Suatu produk hukum tidak terlepas dari pengaruh politik hukum itu sendiri, sesuai
dengan pendapat para pakar hukum diatas bahwa politik hukum adalah legal policy resmi yang
akan dilakukan mencakup pembentukan, penerapan dan penegakan hukum untuk mencapai
tujuan negara. Pengaruh politik hukum dalam UU Nomor 18 Tahun 1965 tentang Pokok-Pokok
Pemerintahan Daerah dikatakan lebih represif disebabkan bahwa kebijakan pemerintah pada saat
itu memandang bahwa kebijakan desentralisasi dapat menyebabkan lemahnya integrasi nasional
yang digagas oleh pusat, sehingga konfigurasi politik yang diciptakan pada periode ini adalah
otoriter birokratis karena obsesi menciptakan stabilitas sebagai syarat utama pembangunan
ekonomi dan integrasi nasional. Sehingga, produk hukum pemerintahan daerah bukan dengan
penerapan otonomi seluas-luasnya. Daerah tidak diberikan hak otonomi, melainkan kewajiban
untuk ikut melancarkan pembangunan yang direncanakan oleh pemerintah pusat, hal inilah
menyebabkan UU Nomor 18 Tahun 1965 tentang Pemerintah Daerah dianggap represif.

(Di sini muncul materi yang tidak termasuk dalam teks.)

(** The [finally] block: what it does to the state left by the [try]
    block. *)
Lemma route_query_finally (s : SupervisorAgent.t) (w : SupervisorAgent.world)
  (query session_id : string) (n_results : Z)
  (filters : option (list (string * Json.json))) :
  let t := SupervisorAgent.route_try s w query session_id n_results filters in
  let r := SupervisorAgent.route_query s w query session_id n_results filters in
  r.2 = t.2 /\
  SupervisorAgent.memory r.1 = SupervisorAgent.memory t.1.1 /\
  SupervisorAgent.cache r.1 = SupervisorAgent.cache t.1.1 /\
  SupervisorAgent.calls r.1 = SupervisorAgent.calls t.1.1 /\
  Spec.keeps_switches t.1.1 r.1 /\
  (SupervisorAgent.enable_monitoring s = true ->
   SupervisorAgent.monitor r.1
   = PerformanceMonitor.log_query
       (SupervisorAgent.monitor s) (SupervisorAgent.now_log w) session_id query
       (match t.1.2 with
        | [] => "error"
        | _ => Py.dict_get_str "agent" "unknown" t.1.2
        end)
       (match t.1.2 with
        | [] => ""
        | _ => Py.dict_get_str "answer" "" t.1.2
        end)
       (SupervisorAgent.elapsed w)
       (negb (SupervisorAgent.raised t.2))
       (match t.2 with Py.Raise e => Some e | Py.Ok _ => None end)
       None).
Proof.
  intros t r. subst t r. unfold SupervisorAgent.route_query.
  destruct (route_try_frame s w query session_id n_results filters) as [Hm He].
  destruct (SupervisorAgent.route_try s w query session_id n_results filters)
    as [[s' result] out]. cbn in Hm, He |- *.
  destruct out as [res|msg];
    destruct (SupervisorAgent.enable_monitoring s') eqn:Hmon; cbn;
    repeat split; cbn; try congruence;
    try (intros _; rewrite Hm; destruct result; reflexivity).
Qed.

(** X22. A dispatch never changes the four switches or the feedback
    collector, and never touches a subsystem that is switched off: with the
    cache disabled the cache is as before, with the memory disabled the
    sessions are as before, with monitoring disabled nothing is logged.
    [submit_feedback] with feedback disabled stores nothing and returns
    [None]. *)
Theorem disabled_subsystems_untouched (s : SupervisorAgent.t)
  (w : SupervisorAgent.world) (query session_id : string) (n_results : Z)
  (filters : option (list (string * Json.json))) :
  Spec.keeps_switches
    s (SupervisorAgent.route_query s w query session_id n_results filters).1 /\
  forall now response rating comment agent_type,
    SupervisorAgent.enable_feedback s = false ->
    SupervisorAgent.submit_feedback s now session_id query response rating
                                    comment agent_type
    = (s, None).
Proof.
  split.
  - destruct (route_query_finally s w query session_id n_results filters)
      as (_ & _ & _ & _ & Hk & _).
    exact (keeps_switches_trans _ _ _ (route_try_switches _ _ _ _ _ _) Hk).
  - intros now response rating comment agent_type Hf.
    unfold SupervisorAgent.submit_feedback. now rewrite Hf.
Qed.

Lemma disabled_subsystems_untouched_witness :
  let s := SupervisorAgent.init false false false false None [] 0 Fixture.flat_dir in
  let r := SupervisorAgent.route_query s (FixtureSupervisor.world_knowledge 1)
                                       FixtureSupervisor.q_docs "s1" 3 None in
  SupervisorAgent.cache r.1 = SupervisorAgent.cache s /\
  SupervisorAgent.memory r.1 = SupervisorAgent.memory s /\
  SupervisorAgent.monitor r.1 = SupervisorAgent.monitor s /\
  SupervisorAgent.submit_feedback s 5 "s1" FixtureSupervisor.q_docs
                                  FixtureSupervisor.answer_docs 5 "" "knowledge"
  = (s, None).
Proof.
  intros s r.
  destruct (disabled_subsystems_untouched
              s (FixtureSupervisor.world_knowledge 1) FixtureSupervisor.q_docs
              "s1" 3 None)
    as [(_ & _ & _ & _ & _ & Hc & Hm & Ho) Hf].
  split; [apply Hc; reflexivity|]. split; [apply Hm; reflexivity|].
  split; [apply Ho; reflexivity|]. apply Hf. reflexivity.
Defined.

Lemma check_cache_memory (s : SupervisorAgent.t) (w : SupervisorAgent.world)
  (query : string) :
  SupervisorAgent.memory (SupervisorAgent.check_cache s w query).1
  = SupervisorAgent.memory s /\
  SupervisorAgent.calls (SupervisorAgent.check_cache s w query).1
  = SupervisorAgent.calls s /\
  SupervisorAgent.monitor (SupervisorAgent.check_cache s w query).1
  = SupervisorAgent.monitor s.
Proof.
  unfold SupervisorAgent.check_cache.
  destruct (SupervisorAgent.enable_cache s); [|now repeat split].
  now destruct (ResponseCache.get _ _ _ _ _).
Qed.

Lemma store_and_return_calls (s : SupervisorAgent.t) (w : SupervisorAgent.world)
  (query session_id agent_type response : string)
  (result : list (string * Py.pyval)) :
  SupervisorAgent.calls
    (SupervisorAgent.store_and_return s w query session_id agent_type
                                      response result).1.1
  = SupervisorAgent.calls s.
Proof.
  rewrite store_and_return_eq. cbn zeta.
  now destruct (SupervisorAgent.enable_cache s), (SupervisorAgent.enable_memory s).
Qed.

(** [add_exchange] raises exactly when the path of the session file is
    refused, and then leaves the in-memory update behind. *)
Lemma add_exchange_outcome (m : ConversationMemory.t) (now : Z)
  (session_id user_query agent_response agent_type : string)
  (metadata : option (list (string * Py.pyval))) :
  (ConversationMemory.add_exchange m now session_id user_query agent_response
                                   agent_type metadata).2
  = match ConversationMemory.locate m session_id with
    | Py.Ok _ => Py.Ok tt
    | Py.Raise e => Py.Raise e
    end.
Proof.
  unfold ConversationMemory.add_exchange, ConversationMemory._save_session.
  rewrite add_to_history_locate.
  now destruct (ConversationMemory.locate m session_id).
Qed.

Lemma add_exchange_refused (m : ConversationMemory.t) (now : Z)
  (session_id user_query agent_response agent_type : string)
  (metadata : option (list (string * Py.pyval))) (e : string) :
  ConversationMemory.locate m session_id = Py.Raise e ->
  ConversationMemory.add_exchange m now session_id user_query agent_response
                                  agent_type metadata
  = (ConversationMemory.add_to_history m now session_id user_query agent_response
                                       agent_type metadata,
     Py.Raise e).
Proof.
  intros He. unfold ConversationMemory.add_exchange, ConversationMemory._save_session.
  now rewrite add_to_history_locate, He.
Qed.

(** The [try] block of a dispatch that is not served from the cache:
    either a collaborator raises, and the block is left with [result] still
    empty and nothing stored, or the classifier and the responder it chose
    both return, and the block ends with [store_and_return]. *)
Lemma route_try_miss_cases (s : SupervisorAgent.t) (w : SupervisorAgent.world)
  (query session_id : string) (n_results : Z)
  (filters : option (list (string * Json.json))) :
  (SupervisorAgent.check_cache s w query).2 = None \/
  (SupervisorAgent.check_cache s w query).2 = Some "" ->
  let t := SupervisorAgent.route_try s w query session_id n_results filters in
  let s0 := (SupervisorAgent.check_cache s w query).1 in
  (exists e,
      (SupervisorAgent.classifier_reply w = Py.Raise e \/
       SupervisorAgent.knowledge_reply w = Py.Raise e \/
       SupervisorAgent.marketing_reply w = Py.Raise e) /\
      t.2 = Py.Raise e /\ t.1.2 = [] /\
      SupervisorAgent.memory t.1.1 = SupervisorAgent.memory s0 /\
      SupervisorAgent.cache t.1.1 = SupervisorAgent.cache s0)
  \/ (exists s2 tag answer result,
         (tag = "marketing" \/ tag = "knowledge") /\
         Py.dict_get "agent" result = Some (Py.VStr tag) /\
         Py.dict_get "answer" result = Some (Py.VStr answer) /\
         Py.dict_get "from_cache" result = None /\
         SupervisorAgent.memory s2 = SupervisorAgent.memory s0 /\
         SupervisorAgent.cache s2 = SupervisorAgent.cache s0 /\
         SupervisorAgent.enable_memory s2 = SupervisorAgent.enable_memory s0 /\
         SupervisorAgent.enable_cache s2 = SupervisorAgent.enable_cache s0 /\
         t = SupervisorAgent.store_and_return s2 w query session_id tag answer
                                              result).
Proof.
  intros Hmiss t s0. subst t. rewrite (route_try_miss _ _ _ _ _ _ Hmiss). fold s0.
  unfold SupervisorAgent.classify_query.
  destruct (SupervisorAgent.classifier_reply w) as [content|e] eqn:Hcl; cbn.
  2:{ left. exists e. repeat split; auto. }
  destruct (classify_content_tags content) as [Htag | Htag];
    unfold SupervisorAgent.invoke_responder; rewrite Htag; cbn.
  - destruct (SupervisorAgent.marketing_reply w) as [mr|e] eqn:Hmk; cbn.
    + right.
      exists (SupervisorAgent.record_call
                (SupervisorAgent.record_call s0 (SupervisorAgent.CallClassifier query))
                (SupervisorAgent.CallMarketing
                   (SupervisorAgent.campaign_type_of query)
                   (SupervisorAgent.target_audience_of query))),
        "marketing", (SupervisorAgent.m_content mr),
        [("agent", Py.VStr "marketing"); ("response_type", Py.VStr "campaign");
         ("campaign",
          Py.VDict (SupervisorAgent.campaign_dict
                      (SupervisorAgent.campaign_type_of query)
                      (SupervisorAgent.target_audience_of query) mr));
         ("answer", Py.VStr (SupervisorAgent.m_content mr))].
      split; [now left|]. repeat split.
    + left. exists e. repeat split; auto.
  - destruct (SupervisorAgent.knowledge_reply w) as [kr|e] eqn:Hkn; cbn.
    + right.
      exists (SupervisorAgent.record_call
                (SupervisorAgent.record_call s0 (SupervisorAgent.CallClassifier query))
                (SupervisorAgent.CallKnowledge query n_results filters)),
        "knowledge", (SupervisorAgent.k_answer kr),
        (Py.dict_update (SupervisorAgent.knowledge_dict kr)
                        [("agent", Py.VStr "knowledge");
                         ("response_type", Py.VStr "answer")]).
      split; [now right|]. repeat split.
    + left. exists e. repeat split; auto.
Qed.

Sementara dalam Undang-Undang Nomor 5 Tahun 1960 tentang Peraturan Dasar Pokok-
Pokok Hukum Agraria dikatakan lebih responsif karena sangat mengormati dan menjamin hak –
hak masyarakat adat yang sesuai dengan perkembangan zaman adanya jaminan yang tercantum
dalam pasal 5 UUPA yang menyebutkan bahwa hukum agraria nasional didasarkan pada hukum
adat, hal ini selaras dengan ketentuan Pasal 18B ayat (2) dan Pasal 281 ayat (3) UUD 1945 yang
menjamin bahwa negara mengakui dan menghormati kesatuan-kesatuan masyarakat hukum adat
beserta hak-hak tradisionalnya sepanjang masih hidup dan sesuai dengan perkembangan
masyarakat dan prinsip Negara kesatuan Republik Indonesia selaras dengan perkembangan
masyarakat dan prinsip negara kesatuan Republik Indonesia.